* EXERCISE REQUIREMENTS: Look through the entries below and extract exactly the lines from the one containing "induction l as [|x" through the one containing "(any_arctan2 0%float 1%float))).", ends included.

Start of Block

(** Lines 303-304: the matrix of the backward transformation is inverted as
    it is. *)
Lemma MDHT_matrix_M_direct p m rmax r la S num denom l s A n :
  Z_in m include_0 && negb (p =? 0)%Z = false ->
  heap s !! l = Some (Arr A) -> shape A = [n; n] ->
  MDHT_matrix_M jn linalg_inv p m rmax "inverse" r la S num denom l s
  = match linalg_inv n (data A) with
    | Some d => (inr tt,
                 mk_state (<["M" := VRef (length (heap s))]> (self s))
                   (heap s ++ [Arr (mk_nd [n; n] d)]))
    | None => (inl LinAlgError, s)
    end.
Proof.
  intros Hsp Hl Hs. unfold MDHT_matrix_M, MDHT_matrix_M_with. rewrite Hsp.
  simpl String.eqb.
  cbv iota. unfold bind at 1 2. rewrite (np_linalg_inv_run _ _ _ _ Hl Hs).
  now destruct (linalg_inv n (data A)).
Qed.

(** Lines 290-302: the first row is replaced, the matrix inverted, and the
    first row of [self.invM] set to zero again. *)
Lemma MDHT_matrix_M_special p m rmax r la S num denom l s n :
  Z_in m include_0 && negb (p =? 0)%Z = true ->
  rmax <> 0%R -> denom <> [] -> num <> [] ->
  let A := nd_of_rows (length r) (corrected_rows jn p m rmax r la num denom) in
  shape A = [n; n] -> n <> 0 ->
  let l' := length (heap s) in
  MDHT_matrix_M jn linalg_inv p m rmax "inverse" r la S num denom l s
  = match linalg_inv n (data A) with
    | Some d =>
        (inr tt,
         mk_state (<["M" := VRef (l' + 1)]> (<["invM" := VRef l']> (self s)))
           (heap s ++
              [Arr (mk_nd [n; n]
                      (tabulate (length (data A))
                         (fun i => if i <? n then RtoC 0 else get (data A) i)));
               Arr (mk_nd [n; n] d)]))
    | None =>
        (inl LinAlgError,
         mk_state (<["invM" := VRef l']> (self s)) (heap s ++ [Arr A]))
    end.
Proof.
  intros Hsp Hr Hd Hn A HA Hn0 l'.
  assert (2 * PI * rmax <> 0)%R as Hpi.
  { pose proof PI_RGT_0. apply Rmult_integral_contrapositive_currified; lra. }
  unfold MDHT_matrix_M, MDHT_matrix_M_with. rewrite Hsp. simpl String.eqb.
  cbv iota.
  unfold bind at 1.
  rewrite (bind_stateless _ _ _ _ (py_div_ok _ _ Hpi)).
  assert (forall {X} (li : list X) v, li <> [] ->
            stateless (py_setitem li 0 v) (inr (<[0 := v]> li))) as Hset.
  { intros X li v Hli s0. unfold py_setitem. destruct li; [congruence|reflexivity]. }
  rewrite (bind_stateless _ _ _ _ (Hset _ _ _ Hd)).
  rewrite (bind_stateless _ _ _ _ (Hset _ _ _ Hn)).
  rewrite bind_new_array, bind_setattr.
  change (divide_rows_with Rdiv) with divide_rows.
  fold (corrected_rows jn p m rmax r la num denom). fold A. cbv [self heap].
  unfold bind at 1.
  erewrite np_linalg_inv_run;
    [|apply list_lookup_middle; reflexivity|exact HA].
  destruct (linalg_inv n (data A)) as [Md|]; [|reflexivity].
  rewrite bind_setattr. cbv [self heap].
  destruct A as [sh dA] eqn:EA. simpl in HA. subst sh.
  erewrite setitem_row0_run;
    [|rewrite <- app_assoc; apply list_lookup_middle; reflexivity|exact Hn0].
  cbv [self heap]. f_equal. f_equal.
  - rewrite length_app. reflexivity.
  - rewrite <- app_assoc. simpl app.
    replace (length (let (_, heap0) := s in heap0))
      with (length (let (_, heap0) := s in heap0) + 0) at 1 by lia.
    rewrite insert_app_r. reflexivity.
Qed.

End InitRuns.

Section InitFinal.

Variable jn : Z -> R -> R.
Variable jn_zeros : Z -> nat -> list R.
Variable fsolve : (R -> R) -> R -> R.
Variable linalg_inv : nat -> list C -> option (list C).

Lemma length_divide_rows num denom :
  length (divide_rows num denom) = Nat.min (length num) (length denom).
Proof. unfold divide_rows, divide_rows_with. apply length_zip_with. Qed.

Lemma MDHT_guard_length num denom0 denom :
  stateless (MDHT_guard num denom0) (inr denom) ->
  length denom = length denom0 /\ denom0 <> [].
Proof.
  intros H. specialize (H (mk_state ∅ [])). unfold MDHT_guard in H.
  destruct (stateless_py_index denom0 0) as [[e|d0] Hd0];
    rewrite (bind_stateless _ _ _ _ Hd0) in H; [discriminate|].
  pose proof (py_index_inv _ _ _ Hd0) as Hne. split; [|exact Hne].
  destruct (is_zero d0).
  - destruct (stateless_py_index num 0) as [[e|row0] Hr0];
      rewrite (bind_stateless _ _ _ _ Hr0) in H; [discriminate|].
    destruct (forallb is_zero row0).
    + unfold py_setitem in H. destruct (0 <? length denom0); [|discriminate].
      injection H as <-. apply length_insert.
    + now injection H as <-.
  - now injection H as <-.
Qed.

Lemma length_MDHT_num p r nu : length (MDHT_num jn p r nu) = length nu.
Proof. unfold MDHT_num. apply length_map. Qed.

Lemma length_removelast {A} (l : list A) : length (removelast l) = length l - 1.
Proof.
  induction l as [|x l IH] using rev_ind; [reflexivity|].
  rewrite removelast_last, length_app. simpl. lia.
Qed.

Lemma shape_first_invM p m rmax r nu alphas denom :
  length nu = length alphas ->
  stateless (MDHT_guard (MDHT_num jn p r nu) (MDHT_denom jn p m rmax alphas))
    (inr denom) ->
  shape (nd_of_rows (length r) (divide_rows (MDHT_num jn p r nu) denom))
  = [length alphas; length r] /\ alphas <> [].
Proof.
  intros Hnu Hd. destruct (MDHT_guard_length _ _ _ Hd) as [Hl Hne].
  unfold MDHT_denom in Hl, Hne. rewrite length_map in Hl.
  split; [|now destruct alphas].
  unfold nd_of_rows, nd_of_reals. simpl.
  rewrite length_divide_rows, length_MDHT_num, Hl, Hnu. f_equal. lia.
Qed.

Lemma np_linalg_inv_nonsquare s l A n k :
  heap s !! l = Some (Arr A) -> shape A = [n; k] -> n <> k ->
  np_linalg_inv linalg_inv l s = (inl LinAlgError, s).
Proof.
  intros Hl Hs Hn. unfold np_linalg_inv.
  rewrite (bind_ok _ _ _ _ _ (read_ok _ _ _ (deref_Arr _ _ _ Hl))).
  rewrite Hs. now destruct (Nat.eqb_spec n k).
Qed.
Lemma sky_pa_velocity_first_witness :
  sky_pa eig_of_diagonal argsort_float64 any_arctan2 any_degrees
    (mkPPVStatistic pair_along_x {[ "vaxis" := PyInt 0 ]})
  = Ok (PyNum (any_degrees (any_arctan2 0%float 1%float))).
Proof.
  apply (sky_pa_velocity_first eig_of_diagonal argsort_float64
           any_arctan2 any_degrees
           (mkPPVStatistic pair_along_x {[ "vaxis" := PyInt 0 ]})
           0%float 1%float [1; 0]%float).
  - reflexivity.
  - vm_compute. reflexivity.
Defined.

(** ** The records and the loop of [ppv_catalog] *)

Section CatalogLoop.
Context {F : Type} `{Numeric F} `{Promote F}.

Variable eig : list (list F) -> result (list F * list (list F)).
Variable argsort : list F -> list nat.
Variable arctan2 : F -> F -> F.
Variable degrees : F -> F.
Variable radians1 : F.
Variable float_pow2 : F -> result F.
Variable np_pow2 : F -> F.
Variable str_float : F -> string.
Variable T : Type.
Variable Table : list (gmap string (field_value F)) -> result T.

Abbreviation call := (call_field eig argsort arctan2 degrees radians1 float_pow2 np_pow2).
Abbreviation record := (structure_record eig argsort arctan2 degrees radians1 float_pow2 np_pow2).
Abbreviation catalog :=
  (ppv_catalog eig argsort arctan2 degrees radians1 float_pow2 np_pow2 str_float T Table).

Lemma record_fold (self : PPVStatistic F) (fields : list string)
    (d0 d : gmap string (field_value F)) :
  foldM (fun d lbl => v ← call self lbl; Ok (<[lbl := v]> d)) fields d0 = Ok d ->
  (∀ lbl, is_Some (d !! lbl) ↔ is_Some (d0 !! lbl) ∨ lbl ∈ fields)
  ∧ ∀ lbl v, d !! lbl = Some v ->
             d0 !! lbl = Some v ∨ (lbl ∈ fields ∧ call self lbl = Ok v).
Proof.
  clear str_float Table.
  revert d0. induction fields as [|f fields IH]; intros d0; cbn [foldM].
  - intros [= <-]. split; [|by left].
    intros lbl. rewrite elem_of_nil. tauto.
  - destruct (call self f) as [v|e] eqn:Ef; [|done]. rewrite !bind_Ok.
    intros Hd. destruct (IH _ Hd) as [Hdom Hval]. split.
    + intros lbl. rewrite Hdom, elem_of_cons.
      destruct (decide (f = lbl)) as [->|Hne].
      * rewrite lookup_insert_eq. split; [auto|]. intros _. left. eauto.
      * rewrite lookup_insert_ne by done. split; [tauto|].
        intros [?|[?|?]]; [tauto|congruence|tauto].
    + intros lbl v' Hl. destruct (Hval lbl v' Hl) as [Hin|[Hin Hc]].
      * destruct (decide (f = lbl)) as [->|Hne].
        -- rewrite lookup_insert_eq in Hin. injection Hin as <-.
           right. split; [left|done].
        -- rewrite lookup_insert_ne in Hin by done. by left.
      * right. split; [by right|done].
Qed.

(** X8. The record of a structure has the requested field names as its
    keys, each once however often it was asked for, and no other key; and
    the entry of a name is what calling the method of that name on the
    structure's statistic returns. *)
Theorem record_of_keys (self : PPVStatistic F) (fields : list string)
    (d : gmap string (field_value F)) :
  record_of eig argsort arctan2 degrees radians1 float_pow2 np_pow2 self fields = Ok d ->
  (∀ lbl, is_Some (d !! lbl) ↔ lbl ∈ fields)
  ∧ ∀ lbl v, d !! lbl = Some v -> call self lbl = Ok v.
Proof.
  intros Hd. destruct (record_fold self fields ∅ d Hd) as [Hdom Hval].
  split.
  - intros lbl. rewrite Hdom, lookup_empty.
    split; [intros [[? [=]]|?]; done|auto].
  - intros lbl v Hl. destruct (Hval lbl v Hl) as [Hin|[_ Hc]]; [|done].
    by rewrite lookup_empty in Hin.
Qed.

Lemma catalog_loop_ok (structures : list (list F * list (list F)))
    (md : gmap string (pyval F)) (fields : list string) (i : nat)
    (acc recs : list (gmap string (field_value F))) :
  mapM (record md fields) structures = Ok recs ->
  catalog_loop eig argsort arctan2 degrees radians1 float_pow2 np_pow2 structures md fields i acc
  = (map EvStruct (seq i (length structures)), Ok (acc ++ recs)).
Proof.
  revert i acc recs.
  induction structures as [|st rest IH]; intros i acc recs; cbn [mapM].
  - intros [= <-]. by rewrite app_nil_r.
  - destruct (record md fields st) as [rec|e] eqn:Erec; [|done].
    rewrite bind_Ok.
    destruct (mapM (record md fields) rest) as [recs'|e] eqn:Erest; [|done].
    rewrite bind_Ok. intros [= <-].
    cbn [catalog_loop].
    change (stat ← __init__ st.1 st.2;
            record_of eig argsort arctan2 degrees radians1 float_pow2 np_pow2
              (mkPPVStatistic stat md) fields)
      with (record md fields st).
    rewrite Erec, (IH (S i) (acc ++ [rec]) recs' eq_refl).
    cbn [length seq map]. by rewrite <- app_assoc.
Qed.

Lemma catalog_loop_raise (pre post : list (list F * list (list F)))
    (st : list F * list (list F))
    (md : gmap string (pyval F)) (fields : list string) (i : nat)
    (acc recs : list (gmap string (field_value F))) (e : exn) :
  mapM (record md fields) pre = Ok recs ->
  record md fields st = Raise e ->
  catalog_loop eig argsort arctan2 degrees radians1 float_pow2 np_pow2 (pre ++ st :: post)
    md fields i acc
  = (map EvStruct (seq i (S (length pre))), Raise e).
Proof.
  revert i acc recs.
  induction pre as [|st' pre IH]; intros i acc recs; cbn [mapM].
  - intros _ Hst. cbn [app catalog_loop].
    change (stat ← __init__ st.1 st.2;
            record_of eig argsort arctan2 degrees radians1 float_pow2 np_pow2
              (mkPPVStatistic stat md) fields)
      with (record md fields st).
    by rewrite Hst.
  - destruct (record md fields st') as [rec|e'] eqn:Erec; [|done].
    rewrite bind_Ok.
    destruct (mapM (record md fields) pre) as [recs'|e'] eqn:Epre; [|done].
    intros _ Hst. cbn [app catalog_loop].
    change (stat ← __init__ st'.1 st'.2;
            record_of eig argsort arctan2 degrees radians1 float_pow2 np_pow2
              (mkPPVStatistic stat md) fields)
      with (record md fields st').
    rewrite Erec, (IH (S i) (acc ++ [rec]) recs' eq_refl Hst). done.
Qed.

(** The pass of [ppv_catalog] never fails: no field of [PPVStatistic] is
    strict. *)
Lemma ppv_validation_ok (md : gmap string (pyval F)) :
  ∃ warns, _warn_missing_metadata str_float PPVStatistic_descriptors md
           = (warns, Ok tt).
Proof.
  rewrite warn_missing_metadata_cases.
  destruct (filter _ _) as [|r required] eqn:E; [eauto|].
  assert (Hr : r ∈ filter (fun m : MetaData F => strict m = true)
                     (_missing_metadata PPVStatistic_descriptors md))
    by (rewrite E; left).
  apply list_elem_of_filter in Hr as [Hstrict Hr].
  apply elem_of_missing_metadata in Hr as [Hr _].
  unfold PPVStatistic_descriptors in Hr.
  repeat (apply elem_of_cons in Hr as [->|Hr]; [done|]).
  by apply elem_of_nil in Hr.
Qed.

Lemma ppv_catalog_unfold (structures : list (list F * list (list F)))
    (md : gmap string (pyval F)) (fields : option (list string))
    (warns : list event) :
  _warn_missing_metadata str_float PPVStatistic_descriptors md = (warns, Ok tt) ->
  catalog structures md fields
  = (warns ++ EvPrint (effective_fields fields)
             :: (catalog_loop eig argsort arctan2 degrees radians1 float_pow2 np_pow2 structures
                   md (effective_fields fields) 0 []).1,
     (catalog_loop eig argsort arctan2 degrees radians1 float_pow2 np_pow2 structures
        md (effective_fields fields) 0 []).2 ≫= _build_table T Table).
Proof.
  intros Hpass. unfold ppv_catalog. rewrite Hpass.
  fold (effective_fields fields).
  by destruct (catalog_loop _ _ _ _ _ _ _ _ _ _).
Qed.

Lemma mapM_Ok_length {A B : Type} (f : A -> result B) (l : list A)
    (bs : list B) :
  mapM f l = Ok bs -> length bs = length l.
Proof.
  revert bs. induction l as [|a l IH]; intros bs; cbn [mapM].
  - by intros [= <-].
  - destruct (f a) as [b|e]; [|done]. rewrite bind_Ok.
    destruct (mapM f l) as [bs'|e]; [|done]. rewrite bind_Ok.
    intros [= <-]. simpl. by rewrite (IH bs').
Qed.

(** X9. When the record of every structure can be computed, [ppv_catalog]
    visits the structures in order and hands the table constructor one
    record per structure, in the order of the structures: the outcome is
    that of [Table] on this list.  Before, it has emitted the warnings of
    the pass and printed the field list. *)
Theorem ppv_catalog_records_in_order
    (structures : list (list F * list (list F)))
    (md : gmap string (pyval F)) (fields : option (list string))
    (recs : list (gmap string (field_value F))) :
  structures ≠ [] ->
  mapM (record md (effective_fields fields)) structures = Ok recs ->
  ∃ warns,
    _warn_missing_metadata str_float PPVStatistic_descriptors md = (warns, Ok tt)
    ∧ catalog structures md fields
      = (warns ++ EvPrint (effective_fields fields)
                 :: map EvStruct (seq 0 (length structures)),
         Table recs)
    ∧ length recs = length structures.
Proof.
  intros Hne Hrecs. destruct (ppv_validation_ok md) as [warns Hpass].
  exists warns. split; [done|].
  rewrite (ppv_catalog_unfold _ _ _ _ Hpass).
  rewrite (catalog_loop_ok _ _ _ 0 [] recs Hrecs). cbn [fst snd app].
  pose proof (mapM_Ok_length _ _ _ Hrecs) as Hlen.
  split; [|done]. rewrite bind_Ok. unfold _build_table.
  destruct recs as [|rec recs]; [|done].
  destruct structures; [done|]. simpl in Hlen. lia.
Qed.

(** X10. [ppv_catalog] is all or nothing: when the record of some structure
    cannot be computed, and those of the structures before it can, the
    error of that structure is the outcome.  The structures after it are
    not visited and no table is built, whatever the records so far. *)
Theorem ppv_catalog_first_error
    (pre post : list (list F * list (list F))) (st : list F * list (list F))
    (md : gmap string (pyval F)) (fields : option (list string))
    (recs : list (gmap string (field_value F))) (e : exn) :
  mapM (record md (effective_fields fields)) pre = Ok recs ->
  record md (effective_fields fields) st = Raise e ->
  ∃ warns,
    _warn_missing_metadata str_float PPVStatistic_descriptors md = (warns, Ok tt)
    ∧ catalog (pre ++ st :: post) md fields
      = (warns ++ EvPrint (effective_fields fields)
                 :: map EvStruct (seq 0 (S (length pre))),
         Raise e).
Proof.
  intros Hpre Hst. destruct (ppv_validation_ok md) as [warns Hpass].
  exists warns. split; [done|].
  rewrite (ppv_catalog_unfold _ _ _ _ Hpass).
  by rewrite (catalog_loop_raise pre post st _ _ 0 [] recs e Hpre Hst).
Qed.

End of Block

* TASK SOLUTION:
  induction l as [|x l IH] using rev_ind; [reflexivity|].
  rewrite removelast_last, length_app. simpl. lia.
Qed.

Lemma shape_first_invM p m rmax r nu alphas denom :
  length nu = length alphas ->
  stateless (MDHT_guard (MDHT_num jn p r nu) (MDHT_denom jn p m rmax alphas))
    (inr denom) ->
  shape (nd_of_rows (length r) (divide_rows (MDHT_num jn p r nu) denom))
  = [length alphas; length r] /\ alphas <> [].
Proof.
  intros Hnu Hd. destruct (MDHT_guard_length _ _ _ Hd) as [Hl Hne].
  unfold MDHT_denom in Hl, Hne. rewrite length_map in Hl.
  split; [|now destruct alphas].
  unfold nd_of_rows, nd_of_reals. simpl.
  rewrite length_divide_rows, length_MDHT_num, Hl, Hnu. f_equal. lia.
Qed.

Lemma np_linalg_inv_nonsquare s l A n k :
  heap s !! l = Some (Arr A) -> shape A = [n; k] -> n <> k ->
  np_linalg_inv linalg_inv l s = (inl LinAlgError, s).
Proof.
  intros Hl Hs Hn. unfold np_linalg_inv.
  rewrite (bind_ok _ _ _ _ _ (read_ok _ _ _ (deref_Arr _ _ _ Hl))).
  rewrite Hs. now destruct (Nat.eqb_spec n k).
Qed.
Lemma sky_pa_velocity_first_witness :
  sky_pa eig_of_diagonal argsort_float64 any_arctan2 any_degrees
    (mkPPVStatistic pair_along_x {[ "vaxis" := PyInt 0 ]})
  = Ok (PyNum (any_degrees (any_arctan2 0%float 1%float))).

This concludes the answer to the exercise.